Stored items
******
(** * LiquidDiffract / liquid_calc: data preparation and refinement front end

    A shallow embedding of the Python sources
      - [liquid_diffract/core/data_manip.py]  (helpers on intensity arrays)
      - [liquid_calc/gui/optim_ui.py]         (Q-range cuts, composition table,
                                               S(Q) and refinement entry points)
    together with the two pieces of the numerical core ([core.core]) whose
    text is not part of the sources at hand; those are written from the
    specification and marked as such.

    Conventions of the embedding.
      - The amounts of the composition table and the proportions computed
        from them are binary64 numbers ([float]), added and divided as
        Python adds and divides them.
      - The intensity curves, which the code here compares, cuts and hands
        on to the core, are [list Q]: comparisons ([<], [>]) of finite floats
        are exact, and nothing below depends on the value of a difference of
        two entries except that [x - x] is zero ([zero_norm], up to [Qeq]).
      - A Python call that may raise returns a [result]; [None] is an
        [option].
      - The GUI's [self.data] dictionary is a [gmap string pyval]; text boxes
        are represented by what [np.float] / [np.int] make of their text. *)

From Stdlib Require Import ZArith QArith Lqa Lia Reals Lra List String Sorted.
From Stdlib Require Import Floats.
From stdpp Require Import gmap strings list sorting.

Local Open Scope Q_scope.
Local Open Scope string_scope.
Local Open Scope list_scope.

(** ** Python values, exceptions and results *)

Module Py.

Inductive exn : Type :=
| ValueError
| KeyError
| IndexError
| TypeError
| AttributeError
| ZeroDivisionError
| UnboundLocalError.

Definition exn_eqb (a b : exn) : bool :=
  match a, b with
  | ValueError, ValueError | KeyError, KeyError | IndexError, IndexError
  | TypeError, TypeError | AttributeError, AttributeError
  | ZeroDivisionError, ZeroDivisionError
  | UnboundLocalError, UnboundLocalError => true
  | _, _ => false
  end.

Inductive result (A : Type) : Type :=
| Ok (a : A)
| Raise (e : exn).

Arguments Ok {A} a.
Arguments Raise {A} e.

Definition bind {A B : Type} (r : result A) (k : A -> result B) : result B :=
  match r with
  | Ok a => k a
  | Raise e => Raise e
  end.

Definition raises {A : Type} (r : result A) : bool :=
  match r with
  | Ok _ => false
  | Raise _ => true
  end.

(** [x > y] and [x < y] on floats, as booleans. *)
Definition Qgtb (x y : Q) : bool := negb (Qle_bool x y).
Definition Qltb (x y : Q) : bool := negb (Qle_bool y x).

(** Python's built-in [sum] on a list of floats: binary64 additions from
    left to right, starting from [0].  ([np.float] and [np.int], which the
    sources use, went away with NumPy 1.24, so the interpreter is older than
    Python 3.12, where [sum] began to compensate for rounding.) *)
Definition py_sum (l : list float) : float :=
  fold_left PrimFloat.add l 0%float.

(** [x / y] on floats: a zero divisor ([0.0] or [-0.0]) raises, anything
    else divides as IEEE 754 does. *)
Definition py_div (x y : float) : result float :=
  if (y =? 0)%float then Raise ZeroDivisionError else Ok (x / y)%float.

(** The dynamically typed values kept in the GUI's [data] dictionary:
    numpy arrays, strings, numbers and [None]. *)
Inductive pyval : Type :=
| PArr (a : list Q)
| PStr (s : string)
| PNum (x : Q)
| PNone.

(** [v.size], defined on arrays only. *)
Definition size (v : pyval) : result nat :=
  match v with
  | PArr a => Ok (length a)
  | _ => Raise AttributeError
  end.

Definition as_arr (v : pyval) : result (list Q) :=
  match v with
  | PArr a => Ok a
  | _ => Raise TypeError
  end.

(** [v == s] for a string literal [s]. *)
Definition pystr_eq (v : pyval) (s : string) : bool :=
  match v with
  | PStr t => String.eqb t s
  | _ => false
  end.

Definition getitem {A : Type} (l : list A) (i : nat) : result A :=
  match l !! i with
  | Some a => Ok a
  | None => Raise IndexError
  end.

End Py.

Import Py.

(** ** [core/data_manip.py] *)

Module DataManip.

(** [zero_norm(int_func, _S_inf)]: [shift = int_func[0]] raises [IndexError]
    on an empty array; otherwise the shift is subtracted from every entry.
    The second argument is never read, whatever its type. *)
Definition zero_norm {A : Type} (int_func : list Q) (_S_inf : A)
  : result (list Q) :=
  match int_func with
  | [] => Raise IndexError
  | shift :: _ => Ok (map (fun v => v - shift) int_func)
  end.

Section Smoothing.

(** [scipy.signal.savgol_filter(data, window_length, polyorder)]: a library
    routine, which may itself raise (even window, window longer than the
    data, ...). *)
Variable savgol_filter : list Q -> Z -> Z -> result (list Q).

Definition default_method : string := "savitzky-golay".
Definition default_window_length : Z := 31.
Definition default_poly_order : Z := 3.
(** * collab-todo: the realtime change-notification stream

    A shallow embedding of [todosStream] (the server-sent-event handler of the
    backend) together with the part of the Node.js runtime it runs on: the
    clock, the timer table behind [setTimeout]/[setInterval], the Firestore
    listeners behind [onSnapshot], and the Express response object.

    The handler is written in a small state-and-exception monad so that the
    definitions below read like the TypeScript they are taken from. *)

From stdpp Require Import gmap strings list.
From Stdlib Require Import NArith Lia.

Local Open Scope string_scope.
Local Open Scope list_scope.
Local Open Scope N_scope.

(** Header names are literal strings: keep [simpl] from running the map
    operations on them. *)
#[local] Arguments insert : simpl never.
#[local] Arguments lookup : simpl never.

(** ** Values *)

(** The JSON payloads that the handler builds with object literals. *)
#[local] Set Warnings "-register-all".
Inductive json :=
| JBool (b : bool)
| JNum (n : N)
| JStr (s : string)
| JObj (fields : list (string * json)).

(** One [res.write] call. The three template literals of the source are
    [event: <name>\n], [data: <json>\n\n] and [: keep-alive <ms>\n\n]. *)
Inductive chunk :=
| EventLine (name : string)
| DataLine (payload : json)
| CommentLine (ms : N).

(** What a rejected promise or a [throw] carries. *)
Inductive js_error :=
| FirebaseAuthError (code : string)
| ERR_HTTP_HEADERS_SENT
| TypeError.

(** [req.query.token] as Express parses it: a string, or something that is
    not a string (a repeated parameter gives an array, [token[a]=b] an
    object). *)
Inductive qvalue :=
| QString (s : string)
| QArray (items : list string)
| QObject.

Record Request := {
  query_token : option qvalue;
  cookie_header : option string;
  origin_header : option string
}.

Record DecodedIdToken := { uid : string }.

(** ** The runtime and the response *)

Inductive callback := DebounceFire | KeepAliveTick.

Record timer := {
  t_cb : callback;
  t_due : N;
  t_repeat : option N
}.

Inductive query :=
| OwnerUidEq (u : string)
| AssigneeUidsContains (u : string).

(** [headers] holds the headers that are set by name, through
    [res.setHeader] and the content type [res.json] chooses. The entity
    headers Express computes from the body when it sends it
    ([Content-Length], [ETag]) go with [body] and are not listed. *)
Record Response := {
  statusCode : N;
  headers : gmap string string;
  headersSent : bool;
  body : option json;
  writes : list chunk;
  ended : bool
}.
******
What is being asked: Copy the lines above exactly. Start with the line containing "from them are", end with the line containing "two entries except", and include both.

Response for this exercise:
        from them are binary64 numbers ([float]), added and divided as
        Python adds and divides them.
      - The intensity curves, which the code here compares, cuts and hands
        on to the core, are [list Q]: comparisons ([<], [>]) of finite floats
        are exact, and nothing below depends on the value of a difference of
        two entries except that [x - x] is zero ([zero_norm], up to [Qeq]).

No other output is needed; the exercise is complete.